--- Task statement ---
Could you print exactly the lines of the listing below, starting at the line that has "[Parser.cpp] and [main.cpp];" and ending at the line that has "first compiler that", and only those lines?
————————
(** * CodeWisdom Analyzer: metric extraction, scoring model and ranking

    A shallow embedding of [Analyzer.cpp], [Parser.cpp] and [main.cpp].

    Conventions of the embedding.
    - [int] values are integers of [Z]; signed overflow is undefined
      behaviour in C++ and lies outside the model.  Unsigned 32-bit
      arithmetic (tree-sitter rows and byte offsets are [uint32_t]) wraps
      around, and the wrap-around is written out with [uint32].
    - [double] values are exact rationals of [Q]: the scoring formulas are
      read as formulas over the rationals, the decimal constants being the
      ones written in the source.  Every divisor of the scoring model is a
      non-zero constant or a count that the code has tested to be positive.
    - [std::string] is [string] (a sequence of bytes).
    - A [TSNode] is a handle on a node of an immutable syntax tree: the
      subtree found there together with the chain of its ancestors, which
      is what [ts_node_parent] walks.  The null node is [None].
    - The exception of [std::string::substr] is kept: functions that may
      throw return a [result].
    - The tree-sitter runtime and the file system are parameters of
      [Parser.cpp] and [main.cpp]; what the program writes to [std::cout]
      and [std::cerr] is left out.
    - [std::sort] is the routine of the GNU C++ library, the library of the
      first compiler that the README names; a vector is a list, an iterator
      a position in it, and leaving the vector is the result [None]. *)

From Stdlib Require Import Bool List String Ascii ZArith QArith Qabs Qminmax Lia Lqa.
From Stdlib Require Import Permutation Sorted ZifyNat.
Import ListNotations.
(** * Severity classification of 5G gNB/OAI log bundles

    A shallow embedding of the rule engine of [analyze_logs.py]
    ([LogAnalyzer]) and [classify_and_organize.py] ([LogClassifier]): the
    four pattern lists, [check_patterns] and [classify_severity], which the
    two files hold in identical copies, and the per-file wrapper
    [analyze_file] of [analyze_logs.py].

    Python values are modelled as follows.
    - A [str] is a list of Unicode code points ([text]).  String literals of
      the source are written as UTF-8 Rocq strings and decoded by [U].
    - A [dict] is an association list in insertion order ([dict]); the corpus
      is built by iterating [items()], so the order is observable.  The keys
      of a [dict] are distinct; no statement below needs it.
    - A stream's content is a [str] or a list of [str] ([log_content]).
    - An exception is a value of [exception]; code that may raise returns a
      [result].
    - The confidence literals (0.95, 0.90, ...) are the decimal constants they
      denote, in [Q].
    - [re.search] and [re.findall] are a backtracking matcher over the
      fragment of the regular-expression syntax the program uses; patterns
      are kept as the source strings and compiled by [re_compile].  The
      Unicode table of decimal digits behind [\d] is a parameter. *)

From Stdlib Require Import String Ascii DecimalString.
From Stdlib Require Import List NArith ZArith QArith Bool Lia Permutation.
Import ListNotations.

(** ** Text *)

Definition text := list N.

Definition NL : N := 10.

(** Decoding of the UTF-8 bytes of a literal into code points. *)
Fixpoint utf8_decode (bs : list N) : text :=
  match bs with
  | [] => []
  | b0 :: t0 =>
    if (b0 <? 128)%N then b0 :: utf8_decode t0
    else
      match t0 with
      | [] => []
      | b1 :: t1 =>
        if (b0 <? 224)%N then ((b0 - 192) * 64 + (b1 - 128))%N :: utf8_decode t1
        else
          match t1 with
          | [] => []
          | b2 :: t2 =>
            if (b0 <? 240)%N
            then ((b0 - 224) * 4096 + (b1 - 128) * 64 + (b2 - 128))%N
                   :: utf8_decode t2
            else
              match t2 with
              | [] => []
              | b3 :: t3 =>
                ((b0 - 240) * 262144 + (b1 - 128) * 4096
                 + (b2 - 128) * 64 + (b3 - 128))%N :: utf8_decode t3
              end
          end
      end
  end.

Definition U (s : string) : text :=
  utf8_decode (map N_of_ascii (list_ascii_of_string s)).

Fixpoint text_eqb (a b : text) : bool :=
  match a, b with
  | [], [] => true
  | x :: a', y :: b' => (x =? y)%N && text_eqb a' b'
  | _, _ => false
  end.

(** [s.startswith(p)] *)
Fixpoint starts_with (p s : text) : bool :=
  match p, s with
  | [], _ => true
  | x :: p', y :: s' => (x =? y)%N && starts_with p' s'
  | _ :: _, [] => false
  end.
(** The part of the cursor policy that holds: in a batch of three where the
    second message fails, the cursor moves to the last position, messages 1
    and 3 are recorded and message 2 is not. *)
Lemma poll_failure_does_not_stall :
  let res := poll_gmail (mkPollState [] (Some "3") 0) "9"
               [mkCandidate "a1" (Some "4"); mkCandidate "a2" (Some "5");
                mkCandidate "a3" (Some "6")]
               (fun m => if String.eqb m "a2" then FetchFails
                         else PipelineSaves "c@x.com" "Hi" "other" "text" None) in
  ps_gmail_state (fst res) = Some "6" /\
  email_already_processed (ps_history (fst res)) "a1" = true /\
  email_already_processed (ps_history (fst res)) "a2" = false /\
  email_already_processed (ps_history (fst res)) "a3" = true.
Proof. vm_compute. repeat split. Qed.

End PollerClaims.

(* ------------------------------------------------------------------ *)
(** ** Witnesses: the claims' hypotheses met at concrete inputs *)

Module Witnesses.
Import ExampleData Placeholders PlaceholderLemmas PlaceholderFacts PlaceholderClaims.



Lemma C1_discount_gate_witness :
  needs_reply (order_cls (Some "$220.00")) = true /\
  get_client [alice] (client_email (order_cls (Some "$220.00"))) = Some alice /\
  template_get (situation (order_cls (Some "$220.00"))) (payment_type alice)
    = Some template_new_order_prepay /\
  r_template_used (fst (process_classified_email (F := Q) (order_cls (Some "$220.00"))
                          [alice])) = true.
Proof.
  split; [reflexivity|]. split; [vm_compute; reflexivity|]. split; [reflexivity|].
  apply (proj1 (@C1_discount_gate Q QFloat (order_cls (Some "$220.00")) [alice] alice
                  template_new_order_prepay eq_refl ltac:(vm_compute; reflexivity) eq_refl)).
Defined.

Lemma C2_decrement_once_witness :
  discount_percent alice = 5 /\ discount_orders_left alice = 1 /\
  f_gt (parse_price (F := Q) "$220.00") f_zero = true /\
  get_client (snd (process_classified_email (F := Q) (order_cls (Some "$220.00")) [alice]))
             "alice@shop.com"
    = Some (mkClient "alice@shop.com" "Alice" "prepay" "pay@zelle.com" 0 0).
Proof.
  split; [reflexivity|]. split; [reflexivity|]. split; [vm_compute; reflexivity|].
  apply (proj2 (@C2_decrement_once Q QFloat (order_cls (Some "$220.00")) [alice] alice
                  template_new_order_prepay eq_refl ltac:(vm_compute; reflexivity) eq_refl
                  ltac:(vm_compute; reflexivity) ltac:(vm_compute; reflexivity)
                  ltac:(vm_compute; reflexivity))).
Defined.

Lemma C9_no_orders_left_witness :
  get_client [carol] "carol@shop.com" = Some carol /\ discount_orders_left carol = 0 /\
  snd (process_classified_email (F := Q) carol_order [carol]) = [carol].
Proof.
  split; [vm_compute; reflexivity|]. split; [reflexivity|].
  apply (proj2 (@C9_no_orders_left Q QFloat carol_order [carol] carol
                  ltac:(vm_compute; reflexivity) eq_refl)).
Defined.

Lemma C8_malformed_price_witness :
  float_of_string (F := Q) "abc" = None /\
  snd (process_classified_email (F := Q) (order_cls (Some "abc")) [alice]) = [alice].
Proof.
  split; [vm_compute; reflexivity|].
  apply (proj2 (proj2 (@C8_malformed_price Q QFloat (order_cls (Some "abc")) [alice]
                         ltac:(vm_compute; reflexivity) ltac:(vm_compute; reflexivity)))).
Defined.


End Witnesses.

Module MoreWitnesses.
Import History HistoryFacts HistoryClaims HistoryExamples Normalize NormalizeClaims
       Poller PollerClaims ExampleData.

Lemma spec_store_result :
  map h_id (get_email_history_rows spec_store "c@x.com" 10) = [1;2;3;4;5;6;7;8]%nat.
Proof. vm_compute. reflexivity. Qed.


Lemma C10_within_latest_50_witness :
  In (hist 48 "tracking") (get_email_history_rows store51 "c@x.com" 10) /\
  In (hist 48 "tracking") (history_query store51 "c@x.com").
Proof.
  assert (Hin : In (hist 48 "tracking") (get_email_history_rows store51 "c@x.com" 10))
    by (vm_compute; repeat (first [left; reflexivity | right])).
  split; [exact Hin|].
  exact (C10_within_latest_50 store51 "c@x.com" 10 (hist 48 "tracking") Hin).
Defined.


Lemma C7_idempotent_message_witness :
  email_already_processed [] "x1" = false /\
  ps_classify_calls
    (fst (fst (handle_candidate (mkPollState [] (Some "3") 0) "3" (mkCandidate "x1" (Some "4"))
                 (PipelineSaves "c@x.com" "Hi" "new_order" "text" (Some "draft"))))) = 1%nat.
Proof.
  split; [reflexivity|].
  exact (proj1 (C7_idempotent_message (mkPollState [] (Some "3") 0) "3" "4"
                  (mkCandidate "x1" (Some "4")) "c@x.com" "Hi" "new_order" "text"
                  (Some "draft") FetchFails eq_refl)).
Defined.

End MoreWitnesses.

(* ------------------------------------------------------------------ *)
(** ** Client directory: add, update, delete, decrement *)

Module DirectoryFacts.
Import Directory.

Lemma find_none_all (p : client -> bool) db :
  find p db = None -> forall x, In x db -> p x = false.
Proof.
  induction db as [|y db IH]; simpl; [tauto|].
  destruct (p y) eqn:Hy; [discriminate|]. intros H x [<- | Hx]; auto.
Qed.

Lemma find_app_none (p : client -> bool) db c :
  find p db = None -> p c = true -> find p (db ++ [c])%list = Some c.
Proof.
  induction db as [|y db IH]; simpl; [intros _ ->; reflexivity|].
  destruct (p y); [discriminate|]. exact IH.
Qed.

Lemma find_skip (p : client -> bool) pre c post :
  p c = false -> find p (pre ++ c :: post)%list = find p (pre ++ post)%list.
Proof.
  intros Hc. induction pre as [|x pre IH]; simpl; [rewrite Hc; reflexivity|].
  destruct (p x); [reflexivity|exact IH].
Qed.

Lemma map_email_update_first p f db :
  (forall c, email (f c) = email c) -> map email (update_first p f db) = map email db.
Proof.
  intros Hf. induction db as [|c db IH]; simpl; [reflexivity|].
  destruct (p c); simpl; rewrite ?Hf, ?IH; reflexivity.
Qed.

Lemma Forall_update_first (Q : client -> Prop) p f db :
  (forall c, Q c -> Q (f c)) -> Forall Q db -> Forall Q (update_first p f db).
Proof.
  intros Hf Hq. induction Hq as [|c db Hc Hdb IH]; simpl; [constructor|].
  destruct (p c); constructor; auto.
Qed.

Lemma delete_first_split p pre c post :
  forallb (fun x => negb (p x)) pre = true -> p c = true ->
  delete_first p (pre ++ c :: post)%list = (pre ++ post)%list.
Proof.
  intros Hpre Hc. induction pre as [|x pre IH]; simpl in *; [rewrite Hc; reflexivity|].
  apply andb_prop in Hpre as [Hx Hpre]. destruct (p x); [discriminate|].
  rewrite IH; auto.
Qed.

Lemma forallb_negb_find (p : client -> bool) pre :
  forallb (fun x => negb (p x)) pre = true -> find p pre = None.
Proof.
  induction pre as [|x pre IH]; simpl; [reflexivity|].
  intros H. apply andb_prop in H as [Hx H]. destruct (p x); [discriminate|auto].
Qed.

Lemma find_app_l_none (p : client -> bool) pre post :
  find p pre = None -> find p (pre ++ post)%list = find p post.
Proof.
  induction pre as [|x pre IH]; simpl; [reflexivity|].
  destruct (p x); [discriminate|exact IH].
Qed.

Lemma decrement_row_email c : email (decrement_row c) = email c.
Proof. unfold decrement_row. destruct (_ >? 0); reflexivity. Qed.

Lemma apply_fields_email fs c : email (apply_fields fs c) = email c.
Proof. reflexivity. Qed.

Lemma client_ok_decrement c : client_ok c = true -> client_ok (decrement_row c) = true.
Proof.
  unfold decrement_row, client_ok. destruct (_ >? 0); [|auto]. simpl.
  destruct (_ =? 0); [|auto].
  intros H. apply andb_prop in H as [H _]. apply andb_prop in H as [H _].
  rewrite H. reflexivity.
Qed.

Lemma table_ok_decrement db e : table_ok db -> table_ok (decrement_discount db e).
Proof.
  intros [Hn Hf]. split.
  - unfold decrement_discount. rewrite map_email_update_first; [exact Hn|].
    exact decrement_row_email.
  - apply Forall_update_first; [|exact Hf]. exact client_ok_decrement.
Qed.

Lemma table_ok_delete db e : table_ok db -> table_ok (snd (delete_client db e)).
Proof.
  intros [Hn Hf]. unfold delete_client.
  destruct (find _ db) as [c|] eqn:Ef; [|split; assumption]. simpl.
  destruct (find_split _ db c Ef) as (pre & post & -> & Hpre & Hc).
  rewrite delete_first_split by assumption. split.
  - rewrite map_app in *. simpl in Hn. apply NoDup_remove_1 in Hn. exact Hn.
  - apply Forall_app in Hf as [Hf1 Hf2]. inversion Hf2; subst.
    apply Forall_app. auto.
Qed.

Lemma table_ok_add db e n pt z dp dl c db' :
  table_ok db -> add_client db e n pt z dp dl = inr (c, db') -> table_ok db'.
Proof.
  intros [Hn Hf]. unfold add_client.
  destruct (valid_payment_type pt) eqn:Hpt; [|discriminate]. simpl.
  destruct ((0 <=? dp) && (dp <=? 100)) eqn:Hdp; [|discriminate]. simpl.
  destruct (find _ db) as [x|] eqn:Ef; [discriminate|].
  intros [= <- <-]. split.
  - rewrite map_app. simpl. apply NoDup_app; [exact Hn|constructor;[tauto|constructor]|].
    intros x Hx [Hy|[]]. subst x.
    apply in_map_iff in Hx as (y & Hy & Hin).
    pose proof (find_none_all _ _ Ef y Hin) as Hf'. simpl in Hf'. rewrite Hy in Hf'.
    rewrite String.eqb_refl in Hf'. discriminate.
  - apply Forall_app. split; [exact Hf|]. constructor; [|constructor].
    unfold client_ok. simpl. rewrite Hpt. simpl. exact Hdp.
Qed.

End DirectoryFacts.

Module DirectoryExtras.
Import Directory DirectoryFacts.

(** X1: a successful [add_client] stores the row built from the normalized email and the given fields at the end of the table, and [get_client] then returns exactly that row. *)
Theorem add_client_then_get db e n pt z dp dl c db' :
  add_client db e n pt z dp dl = inr (c, db') ->
  c = mkClient (norm_email e) n pt z dp dl /\ db' = (db ++ [c])%list /\
  get_client db' e = Some c.
Proof.
  unfold add_client.
  destruct (valid_payment_type pt); [|discriminate]. simpl.
  destruct ((0 <=? dp) && (dp <=? 100)); [|discriminate]. simpl.
  destruct (find _ db) as [x|] eqn:Ef; [discriminate|].
  intros [= <- <-]. split; [reflexivity|]. split; [reflexivity|].
  unfold get_client. apply find_app_none; [exact Ef|]. simpl. apply String.eqb_refl.
Qed.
————————
--- Result of the exercise ---
      [Parser.cpp] and [main.cpp]; what the program writes to [std::cout]
      and [std::cerr] is left out.
    - [std::sort] is the routine of the GNU C++ library, the library of the
      first compiler that the README names; a vector is a list, an iterator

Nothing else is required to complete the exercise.